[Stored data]
******************************

(* ===== verification/Robust.v ===== *)
(** * Retries and the robust Ethereum client of [utils/robust.js]

    [retry], [backoff], [RobustWeb3] and [normalizeEthKey]. *)

From Stdlib Require Import Ascii Strings.Byte.
From stdpp Require Import base list strings pretty.
From Stdlib Require Import ZArith Lia SpecFloat.
From S2P Require Import Prelude Js Effects.
Local Open Scope Z_scope.

Definition RETRY : nat := 10.
Definition DELAY : float := f_of_Z 500.
(** The double closest to 1.2. *)
Definition BACKOFF : float := S754_finite false 5404319552844595 (-52).

(** [normalizeEthKey(key)] *)
Definition normalizeEthKey (key : string) : string :=
  let result := toLowerCase key in
  if startsWith "0x" result then result else "0x" +:+ result.

Section retrying.
Context {St N : Type} `{Clock N}.


(** [retry(retries, fn)] *)
Fixpoint retry {A} (retries : nat) (fn : M St N event A) : M St N event A :=
  catch fn (fun err =>
    match retries with
    | S (S _ as r) => retry r fn
    | _ => throw err
    end).

(** [backoff(retries, fn, delay, wait)]: the recursive call does not pass
    [wait] on, so it takes its default value. *)
Fixpoint backoff {A} (retries : nat) (fn : M St N event A) (delay wait : float) : M St N event A :=
  catch fn (fun err =>
    match retries with
    | S (S _ as r) => sleep delay;; backoff r fn (f_mul delay wait) BACKOFF
    | _ => throw err
    end).
End retrying.

Definition SLOW_TX_ERROR_MSG : string := "transaction not executed within 5 minutes".
Definition NOT_OPEN : string := "Error: connection not open".
Definition WRONG_NONCE : string := "the tx doesn't have the correct nonce".

(** [Web3.utils.toHex] on integers *)
Class Web3Utils := { toHex : Z -> string; toHex_inj : Inj (=) (=) toHex }.

(** A [web3.eth.Contract]: its address, [contract.methods[m](...args).encodeABI()]
    and [contract._decodeEventABI] with the contract's interface, which gives
    the event's name (empty for an event that the interface does not name) and
    the event object. *)
Record contract := mkContract {
  c_address : string;
  c_encodeABI : string -> list jsval -> exn + string;
  c_decodeEventABI : jsval -> exn + string * jsval
}.

Record options := mkOptions {
  o_from : string;
  o_handleRevert : bool;
  o_gas : Z;
  o_gasPrice : string
}.

(** [receipt.events[name]] *)
Definition get_prop (k : string) (props : list (string * jsval)) : jsval :=
  default VUndef (assoc k props).

(** One round of [events.forEach(function (ev) { ... })]: the dictionary
    [receipt.events] and the counter of unnamed events. *)
Definition group_event (st : list (string * jsval) * nat) (ev : string * jsval)
    : list (string * jsval) * nat :=
  let '(events, count) := st in
  let '(name, ev) := ev in
  if truthy name then
    let old := get_prop name events in
    if js_truthy old then
      match old with
      | VArr l => (set_prop name (VArr (l ++ [ev])) events, count)
      | _ => (set_prop name (VArr [old; ev]) events, count)
      end
    else (set_prop name ev events, count)
  else (set_prop (pretty count) ev events, S count).

Definition group_events (evs : list (string * jsval)) : list (string * jsval) :=
  (fold_left group_event evs ([], 0%nat)).1.

(** The part of [callContract] between the receipt and its [return]. *)
Definition decode_receipt (c : contract) (receipt : jsval) : outcome jsval :=
  logs ← js_get receipt "logs";
  match logs, receipt with
  | VArr ls, VObj props =>
      evs ← mapM_out (fun log => of_sum (c_decodeEventABI c log)) ls;
      Ok (VObj (delete_prop "logs" (set_prop "events" (VObj (group_events evs)) props)))
  | _, _ => Ok receipt
  end.

Section web3.
Context {St N : Type} `{Clock N} `{EthNode N} `{Web3Utils}.
Variable ethNodeUrl : string.
Abbreviation M := (M St N event).

Definition setProvider : M unit := fun w =>
  (mkWorld (store w) (eth_setProvider ethNodeUrl (net w)) (trace w ++ [EvSetProvider ethNodeUrl]),
   Ok tt).

(** The [catch] block shared by the wrapped calls. *)
Definition reconnect_and_throw {A} (e : exn) : M A :=
  (if String.eqb (exn_toString e) NOT_OPEN then setProvider else mret tt);; throw e.

Definition getBlockNumber : M Z :=
  backoff RETRY
    (catch (n ← rpc eth_getBlockNumber EvGetBlockNumber; mret n) reconnect_and_throw)
    DELAY BACKOFF.

Definition getBlock (b : jsval) : M jsval :=
  backoff RETRY
    (catch
      (block ← rpc (eth_getBlock b) (EvGetBlock b);
       lift match block with
       | VNull => Throw (Error "web3.eth.getBlock returns null")
       | _ => Ok block
       end)
      reconnect_and_throw)
    DELAY BACKOFF.

Definition getTransactionReceipt (t : jsval) : M jsval :=
  backoff RETRY
    (catch (r ← rpc (eth_getTransactionReceipt t) (EvGetReceipt t); mret r) reconnect_and_throw)
    DELAY BACKOFF.

Definition destroy : M unit := fun w =>
  match eth_close with
  | Some close => (mkWorld (store w) (close (net w)) (trace w ++ [EvCloseConnection]), Ok tt)
  | None => (w, Ok tt)
  end.

(** *** [callContract] *)

Definition gas_limit : Z := 10000 * 10 ^ 9.

Definition contract_tx (c : contract) (o : options) (gasPrice nonce : Z) (data : string) : ethtx :=
  mkEthTx (o_from o) (c_address c) (o_handleRevert o) (toHex (o_gas o))
    (if truthy (o_gasPrice o) then o_gasPrice o else toHex gasPrice) (toHex nonce) data.

Definition send_with_timeout (tx : ethtx) : M jsval :=
  rpc (fun n => let '(n', p) := eth_sendTransaction tx n in
         (n', promiseWithTimeout (5 * 60 * 1000) p SLOW_TX_ERROR_MSG))
    (fun r => EvSend tx (sum_void r)).

(** The [try] block of the loop. *)
Definition send_once (c : contract) (method : string) (args : list jsval) (o : options)
    (gasPrice nonce : Z) : M jsval :=
  data ← lift (of_sum (c_encodeABI c method args));
  let tx := contract_tx c o gasPrice nonce data in
  catch (rpc (eth_call tx) (fun _ => EvEthCall tx)) (fun _ => mret tt);;
  receipt ← send_with_timeout tx;
  lift (decode_receipt c receipt).

Fixpoint call_loop (fuel : nat) (c : contract) (method : string) (args : list jsval) (o : options)
    (gasPrice nonce : Z) : M jsval :=
  match fuel with
  | O => out_of_fuel
  | S fuel =>
    if gasPrice <? gas_limit then
      r ← attempt (send_once c method args o gasPrice nonce);
      match r with
      | inr receipt => mret receipt
      | inl e =>
          if String.eqb (e_message e) SLOW_TX_ERROR_MSG then
            call_loop fuel c method args o (gasPrice * 2) nonce
          else if includes WRONG_NONCE (e_message e) then
            call_loop fuel c method args o gasPrice (nonce + 1)
          else if String.eqb (exn_toString e) NOT_OPEN then
            setProvider;; call_loop fuel c method args o gasPrice nonce
          else throw e
      end
    else throw (Error "Cannot finish txn within 1e13 gas")
  end.

Definition callContract (fuel : nat) (c : contract) (method : string) (args : list jsval)
    (o : options) : M jsval :=
  gasPrice ← rpc eth_getGasPrice EvGasPrice;
  nonce ← rpc (eth_getTransactionCount (o_from o)) (EvTransactionCount (o_from o));
  call_loop fuel c method args o gasPrice nonce.
End web3.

******************************

→ What this task involves
Return, word for word, the lines of the data above from the line with "Definition SLOW_TX_ERROR_MSG : string" through the line with "Definition get_prop (k", inclusive.

→ Solution
Definition SLOW_TX_ERROR_MSG : string := "transaction not executed within 5 minutes".
Definition NOT_OPEN : string := "Error: connection not open".
Definition WRONG_NONCE : string := "the tx doesn't have the correct nonce".

(** [Web3.utils.toHex] on integers *)
Class Web3Utils := { toHex : Z -> string; toHex_inj : Inj (=) (=) toHex }.

(** A [web3.eth.Contract]: its address, [contract.methods[m](...args).encodeABI()]
    and [contract._decodeEventABI] with the contract's interface, which gives
    the event's name (empty for an event that the interface does not name) and
    the event object. *)
Record contract := mkContract {
  c_address : string;
  c_encodeABI : string -> list jsval -> exn + string;
  c_decodeEventABI : jsval -> exn + string * jsval
}.

Record options := mkOptions {
  o_from : string;
  o_handleRevert : bool;
  o_gas : Z;
  o_gasPrice : string
}.

(** [receipt.events[name]] *)
Definition get_prop (k : string) (props : list (string * jsval)) : jsval :=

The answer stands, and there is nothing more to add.